PROVIDED INFORMATION.
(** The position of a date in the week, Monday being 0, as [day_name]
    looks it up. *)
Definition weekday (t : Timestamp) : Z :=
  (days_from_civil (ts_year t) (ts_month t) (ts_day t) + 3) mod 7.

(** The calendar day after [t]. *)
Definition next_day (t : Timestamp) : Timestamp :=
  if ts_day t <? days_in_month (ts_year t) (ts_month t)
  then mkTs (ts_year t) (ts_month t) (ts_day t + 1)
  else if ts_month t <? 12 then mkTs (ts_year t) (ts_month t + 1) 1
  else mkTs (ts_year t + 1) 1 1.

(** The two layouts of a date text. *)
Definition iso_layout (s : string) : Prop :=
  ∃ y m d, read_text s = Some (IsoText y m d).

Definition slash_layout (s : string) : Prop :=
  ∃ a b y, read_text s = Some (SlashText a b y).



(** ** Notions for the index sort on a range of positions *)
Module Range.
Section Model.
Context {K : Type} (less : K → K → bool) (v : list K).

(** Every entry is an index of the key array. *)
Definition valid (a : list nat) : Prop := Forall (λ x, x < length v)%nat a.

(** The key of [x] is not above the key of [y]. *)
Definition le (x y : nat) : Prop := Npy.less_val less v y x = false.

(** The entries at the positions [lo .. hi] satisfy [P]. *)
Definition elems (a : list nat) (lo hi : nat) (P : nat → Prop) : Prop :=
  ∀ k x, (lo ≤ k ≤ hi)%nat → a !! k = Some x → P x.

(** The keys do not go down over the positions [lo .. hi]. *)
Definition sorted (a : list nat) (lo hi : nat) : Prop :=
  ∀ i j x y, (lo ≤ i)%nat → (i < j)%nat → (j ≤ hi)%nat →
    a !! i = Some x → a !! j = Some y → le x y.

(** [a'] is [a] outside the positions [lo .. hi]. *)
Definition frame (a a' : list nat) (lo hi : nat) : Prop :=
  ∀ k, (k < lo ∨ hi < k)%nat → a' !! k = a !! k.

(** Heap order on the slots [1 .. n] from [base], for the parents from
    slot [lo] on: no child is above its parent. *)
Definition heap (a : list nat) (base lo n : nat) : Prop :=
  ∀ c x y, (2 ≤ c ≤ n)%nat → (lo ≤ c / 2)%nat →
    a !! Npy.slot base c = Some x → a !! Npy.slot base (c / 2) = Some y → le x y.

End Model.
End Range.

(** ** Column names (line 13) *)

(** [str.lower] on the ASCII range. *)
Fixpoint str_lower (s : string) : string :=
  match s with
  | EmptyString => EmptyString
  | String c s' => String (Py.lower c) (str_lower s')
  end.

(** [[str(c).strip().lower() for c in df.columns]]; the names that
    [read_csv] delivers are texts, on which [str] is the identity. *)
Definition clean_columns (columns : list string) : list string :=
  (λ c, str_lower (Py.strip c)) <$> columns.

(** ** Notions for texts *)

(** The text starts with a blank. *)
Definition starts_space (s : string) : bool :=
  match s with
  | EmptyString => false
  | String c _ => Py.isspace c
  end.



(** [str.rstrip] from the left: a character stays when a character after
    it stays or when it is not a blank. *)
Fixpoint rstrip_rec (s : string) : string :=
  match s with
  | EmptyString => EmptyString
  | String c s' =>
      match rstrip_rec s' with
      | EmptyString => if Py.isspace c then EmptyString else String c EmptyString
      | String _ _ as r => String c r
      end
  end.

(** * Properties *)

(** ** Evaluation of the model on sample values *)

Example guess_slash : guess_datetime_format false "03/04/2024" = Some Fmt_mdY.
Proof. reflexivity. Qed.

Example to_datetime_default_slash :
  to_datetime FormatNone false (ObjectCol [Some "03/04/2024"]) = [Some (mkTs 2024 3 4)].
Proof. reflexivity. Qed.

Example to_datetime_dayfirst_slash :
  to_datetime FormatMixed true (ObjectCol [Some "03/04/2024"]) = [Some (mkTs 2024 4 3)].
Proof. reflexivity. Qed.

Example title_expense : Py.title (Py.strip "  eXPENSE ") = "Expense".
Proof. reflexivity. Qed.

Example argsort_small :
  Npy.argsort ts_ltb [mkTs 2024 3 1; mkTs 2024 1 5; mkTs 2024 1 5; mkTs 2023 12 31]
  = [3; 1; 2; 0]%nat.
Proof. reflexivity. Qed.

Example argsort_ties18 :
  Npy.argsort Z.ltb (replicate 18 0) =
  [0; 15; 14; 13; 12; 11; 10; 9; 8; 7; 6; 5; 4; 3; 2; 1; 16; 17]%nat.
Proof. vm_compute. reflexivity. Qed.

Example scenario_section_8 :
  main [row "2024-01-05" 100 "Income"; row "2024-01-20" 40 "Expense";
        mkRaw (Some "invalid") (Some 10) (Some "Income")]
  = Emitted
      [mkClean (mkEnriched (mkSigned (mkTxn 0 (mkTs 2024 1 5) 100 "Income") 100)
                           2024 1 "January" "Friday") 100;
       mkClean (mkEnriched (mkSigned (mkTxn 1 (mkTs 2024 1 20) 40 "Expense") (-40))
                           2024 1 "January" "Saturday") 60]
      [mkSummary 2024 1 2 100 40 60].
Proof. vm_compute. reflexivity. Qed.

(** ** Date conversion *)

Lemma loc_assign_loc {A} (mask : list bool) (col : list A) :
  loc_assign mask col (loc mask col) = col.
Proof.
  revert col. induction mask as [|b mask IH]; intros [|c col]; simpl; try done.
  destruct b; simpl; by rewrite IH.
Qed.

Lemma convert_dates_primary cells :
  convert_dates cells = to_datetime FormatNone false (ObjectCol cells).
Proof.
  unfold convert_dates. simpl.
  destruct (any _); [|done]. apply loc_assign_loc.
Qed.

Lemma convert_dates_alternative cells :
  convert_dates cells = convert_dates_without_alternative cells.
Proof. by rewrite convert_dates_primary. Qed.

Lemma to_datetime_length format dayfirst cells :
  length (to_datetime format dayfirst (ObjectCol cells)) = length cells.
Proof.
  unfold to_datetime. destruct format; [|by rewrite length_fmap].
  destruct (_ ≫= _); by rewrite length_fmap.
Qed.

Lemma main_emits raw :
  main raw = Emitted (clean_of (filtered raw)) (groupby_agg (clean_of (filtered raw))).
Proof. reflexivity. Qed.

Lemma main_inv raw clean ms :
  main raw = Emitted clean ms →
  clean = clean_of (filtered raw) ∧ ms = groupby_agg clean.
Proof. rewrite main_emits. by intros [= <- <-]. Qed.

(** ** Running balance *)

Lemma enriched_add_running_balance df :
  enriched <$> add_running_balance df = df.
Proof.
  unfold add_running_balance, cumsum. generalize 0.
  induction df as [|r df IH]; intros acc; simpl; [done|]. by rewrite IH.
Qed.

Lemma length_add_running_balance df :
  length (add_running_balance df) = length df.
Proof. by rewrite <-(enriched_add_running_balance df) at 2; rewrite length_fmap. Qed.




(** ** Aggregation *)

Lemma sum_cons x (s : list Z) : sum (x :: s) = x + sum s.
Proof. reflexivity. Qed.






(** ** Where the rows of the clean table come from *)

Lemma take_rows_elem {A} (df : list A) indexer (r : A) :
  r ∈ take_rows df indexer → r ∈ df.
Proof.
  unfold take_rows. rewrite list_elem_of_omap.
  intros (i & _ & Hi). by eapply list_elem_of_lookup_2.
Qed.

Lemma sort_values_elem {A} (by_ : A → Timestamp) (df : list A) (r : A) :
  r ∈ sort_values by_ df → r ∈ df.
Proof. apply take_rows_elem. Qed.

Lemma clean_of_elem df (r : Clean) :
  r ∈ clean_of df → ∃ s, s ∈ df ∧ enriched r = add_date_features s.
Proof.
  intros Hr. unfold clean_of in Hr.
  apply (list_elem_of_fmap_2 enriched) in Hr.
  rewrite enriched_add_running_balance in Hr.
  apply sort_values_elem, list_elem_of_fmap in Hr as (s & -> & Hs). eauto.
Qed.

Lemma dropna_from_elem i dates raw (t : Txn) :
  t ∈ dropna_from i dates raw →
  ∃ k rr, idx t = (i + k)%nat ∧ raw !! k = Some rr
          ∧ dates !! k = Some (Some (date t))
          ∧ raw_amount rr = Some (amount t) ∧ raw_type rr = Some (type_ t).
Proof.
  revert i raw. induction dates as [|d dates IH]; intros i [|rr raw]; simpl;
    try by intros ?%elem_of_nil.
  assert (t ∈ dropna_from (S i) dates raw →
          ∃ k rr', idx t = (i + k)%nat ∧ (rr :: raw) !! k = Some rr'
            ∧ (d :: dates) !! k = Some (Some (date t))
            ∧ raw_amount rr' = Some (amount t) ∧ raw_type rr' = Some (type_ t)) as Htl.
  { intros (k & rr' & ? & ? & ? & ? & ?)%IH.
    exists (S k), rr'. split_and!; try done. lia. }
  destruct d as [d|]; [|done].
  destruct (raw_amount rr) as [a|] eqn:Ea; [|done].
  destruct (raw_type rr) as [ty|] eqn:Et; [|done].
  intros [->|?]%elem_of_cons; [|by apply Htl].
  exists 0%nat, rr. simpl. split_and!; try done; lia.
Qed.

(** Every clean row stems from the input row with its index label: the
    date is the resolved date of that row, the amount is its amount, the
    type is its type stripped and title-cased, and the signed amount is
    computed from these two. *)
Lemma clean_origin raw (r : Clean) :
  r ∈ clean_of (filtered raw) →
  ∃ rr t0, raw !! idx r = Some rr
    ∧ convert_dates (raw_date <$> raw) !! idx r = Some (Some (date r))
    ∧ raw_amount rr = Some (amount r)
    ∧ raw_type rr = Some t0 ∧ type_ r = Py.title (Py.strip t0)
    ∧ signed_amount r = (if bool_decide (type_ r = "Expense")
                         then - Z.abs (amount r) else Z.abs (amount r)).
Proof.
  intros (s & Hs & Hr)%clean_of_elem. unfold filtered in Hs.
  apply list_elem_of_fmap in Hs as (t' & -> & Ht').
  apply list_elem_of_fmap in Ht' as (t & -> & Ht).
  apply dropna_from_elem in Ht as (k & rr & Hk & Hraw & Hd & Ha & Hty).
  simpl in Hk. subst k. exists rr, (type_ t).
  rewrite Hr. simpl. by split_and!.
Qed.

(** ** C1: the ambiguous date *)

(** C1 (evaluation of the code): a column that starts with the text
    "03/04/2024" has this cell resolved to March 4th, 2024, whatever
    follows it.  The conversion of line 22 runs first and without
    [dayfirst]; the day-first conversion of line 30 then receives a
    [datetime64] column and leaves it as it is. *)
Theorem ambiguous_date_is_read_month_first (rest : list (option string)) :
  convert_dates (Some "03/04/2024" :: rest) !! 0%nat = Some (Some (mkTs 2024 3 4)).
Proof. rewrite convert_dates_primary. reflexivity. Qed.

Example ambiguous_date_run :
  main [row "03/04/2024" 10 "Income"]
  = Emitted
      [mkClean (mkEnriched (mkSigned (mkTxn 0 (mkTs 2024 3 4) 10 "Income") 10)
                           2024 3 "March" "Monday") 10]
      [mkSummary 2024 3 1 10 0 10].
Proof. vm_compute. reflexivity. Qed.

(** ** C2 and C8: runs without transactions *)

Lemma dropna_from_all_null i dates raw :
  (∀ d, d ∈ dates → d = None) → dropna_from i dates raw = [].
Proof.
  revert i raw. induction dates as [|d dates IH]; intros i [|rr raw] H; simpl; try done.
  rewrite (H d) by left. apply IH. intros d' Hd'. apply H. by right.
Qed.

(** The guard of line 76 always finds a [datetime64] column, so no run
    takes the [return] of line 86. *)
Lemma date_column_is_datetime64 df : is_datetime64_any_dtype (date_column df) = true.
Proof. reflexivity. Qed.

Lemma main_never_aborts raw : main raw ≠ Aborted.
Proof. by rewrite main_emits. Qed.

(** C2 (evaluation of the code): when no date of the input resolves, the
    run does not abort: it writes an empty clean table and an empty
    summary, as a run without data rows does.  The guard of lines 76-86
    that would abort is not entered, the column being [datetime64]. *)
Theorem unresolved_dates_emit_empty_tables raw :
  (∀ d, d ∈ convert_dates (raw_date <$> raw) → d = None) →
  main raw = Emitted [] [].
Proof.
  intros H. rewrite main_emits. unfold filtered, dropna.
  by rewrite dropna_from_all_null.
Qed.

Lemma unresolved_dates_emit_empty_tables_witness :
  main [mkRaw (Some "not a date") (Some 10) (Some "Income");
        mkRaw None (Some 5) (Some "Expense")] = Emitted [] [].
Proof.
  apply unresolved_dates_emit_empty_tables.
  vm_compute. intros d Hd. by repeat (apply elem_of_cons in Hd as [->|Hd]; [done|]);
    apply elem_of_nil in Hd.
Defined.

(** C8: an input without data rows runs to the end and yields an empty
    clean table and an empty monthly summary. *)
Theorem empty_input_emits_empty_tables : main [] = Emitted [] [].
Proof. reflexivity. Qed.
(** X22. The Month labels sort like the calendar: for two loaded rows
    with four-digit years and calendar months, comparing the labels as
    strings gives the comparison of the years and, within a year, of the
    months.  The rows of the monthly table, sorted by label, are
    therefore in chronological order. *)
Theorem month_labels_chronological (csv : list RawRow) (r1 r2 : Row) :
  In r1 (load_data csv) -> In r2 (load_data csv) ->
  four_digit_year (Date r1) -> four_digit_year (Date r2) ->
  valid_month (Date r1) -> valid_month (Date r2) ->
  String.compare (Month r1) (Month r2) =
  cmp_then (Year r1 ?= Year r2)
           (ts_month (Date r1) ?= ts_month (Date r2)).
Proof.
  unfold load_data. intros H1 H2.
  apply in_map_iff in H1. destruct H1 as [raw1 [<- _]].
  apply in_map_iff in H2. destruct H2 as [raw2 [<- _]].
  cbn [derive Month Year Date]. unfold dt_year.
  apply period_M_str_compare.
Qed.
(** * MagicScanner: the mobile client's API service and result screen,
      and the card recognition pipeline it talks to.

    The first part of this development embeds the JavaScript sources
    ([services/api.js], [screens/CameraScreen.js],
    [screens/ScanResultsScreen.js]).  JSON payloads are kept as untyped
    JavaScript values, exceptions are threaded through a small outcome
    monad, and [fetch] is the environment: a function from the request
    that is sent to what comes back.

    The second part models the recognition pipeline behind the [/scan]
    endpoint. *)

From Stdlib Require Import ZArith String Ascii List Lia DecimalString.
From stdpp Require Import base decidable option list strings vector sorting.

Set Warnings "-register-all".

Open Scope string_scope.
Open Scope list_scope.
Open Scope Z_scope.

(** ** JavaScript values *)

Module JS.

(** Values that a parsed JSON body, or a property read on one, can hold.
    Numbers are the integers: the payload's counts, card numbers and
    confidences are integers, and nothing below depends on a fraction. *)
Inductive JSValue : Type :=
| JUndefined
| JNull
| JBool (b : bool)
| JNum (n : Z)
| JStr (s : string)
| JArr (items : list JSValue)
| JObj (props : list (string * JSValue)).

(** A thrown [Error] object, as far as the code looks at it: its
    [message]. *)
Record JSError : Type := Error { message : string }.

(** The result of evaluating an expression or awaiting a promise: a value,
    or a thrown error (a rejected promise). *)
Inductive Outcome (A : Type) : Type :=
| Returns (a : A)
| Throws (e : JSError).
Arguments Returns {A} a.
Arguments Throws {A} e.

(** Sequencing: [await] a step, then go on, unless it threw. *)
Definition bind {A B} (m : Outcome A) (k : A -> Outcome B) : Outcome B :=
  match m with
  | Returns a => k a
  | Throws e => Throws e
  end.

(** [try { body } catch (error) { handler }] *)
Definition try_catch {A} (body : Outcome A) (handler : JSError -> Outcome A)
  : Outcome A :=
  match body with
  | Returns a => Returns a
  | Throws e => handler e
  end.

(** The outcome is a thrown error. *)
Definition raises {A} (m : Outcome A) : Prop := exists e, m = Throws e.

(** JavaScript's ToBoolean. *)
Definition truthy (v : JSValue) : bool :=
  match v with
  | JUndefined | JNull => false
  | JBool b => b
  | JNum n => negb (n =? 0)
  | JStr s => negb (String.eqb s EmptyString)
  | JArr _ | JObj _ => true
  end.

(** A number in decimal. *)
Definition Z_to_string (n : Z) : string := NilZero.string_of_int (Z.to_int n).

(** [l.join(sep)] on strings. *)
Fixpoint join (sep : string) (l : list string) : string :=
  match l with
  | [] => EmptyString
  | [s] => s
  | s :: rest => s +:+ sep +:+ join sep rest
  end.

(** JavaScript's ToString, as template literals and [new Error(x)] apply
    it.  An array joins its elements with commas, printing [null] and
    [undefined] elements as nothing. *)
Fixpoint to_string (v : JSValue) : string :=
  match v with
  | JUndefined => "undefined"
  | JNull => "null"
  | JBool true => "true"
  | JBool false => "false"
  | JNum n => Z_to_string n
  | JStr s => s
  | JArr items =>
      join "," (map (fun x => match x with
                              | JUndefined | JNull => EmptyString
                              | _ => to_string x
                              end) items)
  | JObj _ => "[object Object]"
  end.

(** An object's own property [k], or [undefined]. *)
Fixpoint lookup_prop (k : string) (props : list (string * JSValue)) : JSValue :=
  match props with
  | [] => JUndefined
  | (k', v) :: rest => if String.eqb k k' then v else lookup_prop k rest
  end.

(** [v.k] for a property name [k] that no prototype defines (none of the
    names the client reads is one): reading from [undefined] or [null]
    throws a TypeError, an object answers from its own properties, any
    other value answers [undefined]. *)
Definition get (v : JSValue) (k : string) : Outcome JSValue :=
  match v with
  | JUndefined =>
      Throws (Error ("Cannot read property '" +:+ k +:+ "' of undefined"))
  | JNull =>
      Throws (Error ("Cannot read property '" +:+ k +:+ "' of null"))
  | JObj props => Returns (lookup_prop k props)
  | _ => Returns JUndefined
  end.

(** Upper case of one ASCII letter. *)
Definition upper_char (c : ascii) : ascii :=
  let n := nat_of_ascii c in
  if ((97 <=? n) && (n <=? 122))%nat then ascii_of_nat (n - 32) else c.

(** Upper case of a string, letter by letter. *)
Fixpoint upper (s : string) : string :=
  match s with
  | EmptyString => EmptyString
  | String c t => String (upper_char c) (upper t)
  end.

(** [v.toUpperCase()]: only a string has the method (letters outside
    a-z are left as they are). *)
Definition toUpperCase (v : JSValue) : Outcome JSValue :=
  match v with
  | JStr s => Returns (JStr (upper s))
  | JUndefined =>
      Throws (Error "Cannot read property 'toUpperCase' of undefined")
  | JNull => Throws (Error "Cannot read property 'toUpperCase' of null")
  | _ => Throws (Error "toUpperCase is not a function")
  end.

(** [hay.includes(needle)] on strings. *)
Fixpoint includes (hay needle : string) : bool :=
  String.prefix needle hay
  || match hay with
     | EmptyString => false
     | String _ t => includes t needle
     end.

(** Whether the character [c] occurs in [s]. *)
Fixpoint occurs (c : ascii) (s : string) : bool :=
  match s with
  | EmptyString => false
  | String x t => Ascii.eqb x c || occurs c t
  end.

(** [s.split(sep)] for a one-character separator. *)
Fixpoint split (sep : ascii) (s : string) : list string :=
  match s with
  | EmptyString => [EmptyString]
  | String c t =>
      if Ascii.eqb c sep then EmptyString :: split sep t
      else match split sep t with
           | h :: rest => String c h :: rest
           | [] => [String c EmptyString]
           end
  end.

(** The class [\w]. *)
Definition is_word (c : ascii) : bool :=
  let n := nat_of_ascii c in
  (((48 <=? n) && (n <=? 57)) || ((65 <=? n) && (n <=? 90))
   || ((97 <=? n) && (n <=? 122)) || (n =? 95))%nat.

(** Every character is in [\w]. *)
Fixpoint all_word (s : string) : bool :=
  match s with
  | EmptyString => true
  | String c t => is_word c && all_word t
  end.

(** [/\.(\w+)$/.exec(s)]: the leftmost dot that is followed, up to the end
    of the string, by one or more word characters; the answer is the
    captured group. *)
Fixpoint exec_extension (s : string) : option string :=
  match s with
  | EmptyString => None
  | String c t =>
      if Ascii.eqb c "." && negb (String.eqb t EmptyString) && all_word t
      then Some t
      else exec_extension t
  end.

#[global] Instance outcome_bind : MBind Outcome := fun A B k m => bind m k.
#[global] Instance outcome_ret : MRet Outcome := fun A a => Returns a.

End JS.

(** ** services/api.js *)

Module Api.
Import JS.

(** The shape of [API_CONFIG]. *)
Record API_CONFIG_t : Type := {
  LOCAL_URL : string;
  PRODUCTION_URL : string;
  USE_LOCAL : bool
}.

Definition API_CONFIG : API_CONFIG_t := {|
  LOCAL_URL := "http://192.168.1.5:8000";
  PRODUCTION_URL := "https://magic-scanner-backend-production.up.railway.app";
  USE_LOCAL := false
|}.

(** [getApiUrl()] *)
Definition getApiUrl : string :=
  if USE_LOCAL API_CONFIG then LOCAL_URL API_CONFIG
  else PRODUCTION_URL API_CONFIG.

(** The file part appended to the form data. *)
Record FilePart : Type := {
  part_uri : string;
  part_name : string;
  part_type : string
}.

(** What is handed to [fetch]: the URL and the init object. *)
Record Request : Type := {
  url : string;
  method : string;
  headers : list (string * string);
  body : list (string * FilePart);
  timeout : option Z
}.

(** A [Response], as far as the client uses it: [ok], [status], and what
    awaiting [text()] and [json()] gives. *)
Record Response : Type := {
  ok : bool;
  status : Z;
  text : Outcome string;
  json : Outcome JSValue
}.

AIM OF THE TASK.
Give again, word for word, every line of the listing above from the one with "(** Upper case of one ASCII letter. *)" to the one with "(** [s.split(sep)] for", both inclusive, and nothing beyond them.

RESPONSE TO THIS TASK.
(** Upper case of one ASCII letter. *)
Definition upper_char (c : ascii) : ascii :=
  let n := nat_of_ascii c in
  if ((97 <=? n) && (n <=? 122))%nat then ascii_of_nat (n - 32) else c.

(** Upper case of a string, letter by letter. *)
Fixpoint upper (s : string) : string :=
  match s with
  | EmptyString => EmptyString
  | String c t => String (upper_char c) (upper t)
  end.

(** [v.toUpperCase()]: only a string has the method (letters outside
    a-z are left as they are). *)
Definition toUpperCase (v : JSValue) : Outcome JSValue :=
  match v with
  | JStr s => Returns (JStr (upper s))
  | JUndefined =>
      Throws (Error "Cannot read property 'toUpperCase' of undefined")
  | JNull => Throws (Error "Cannot read property 'toUpperCase' of null")
  | _ => Throws (Error "toUpperCase is not a function")
  end.

(** [hay.includes(needle)] on strings. *)
Fixpoint includes (hay needle : string) : bool :=
  String.prefix needle hay
  || match hay with
     | EmptyString => false
     | String _ t => includes t needle
     end.

(** Whether the character [c] occurs in [s]. *)
Fixpoint occurs (c : ascii) (s : string) : bool :=
  match s with
  | EmptyString => false
  | String x t => Ascii.eqb x c || occurs c t
  end.

(** [s.split(sep)] for a one-character separator. *)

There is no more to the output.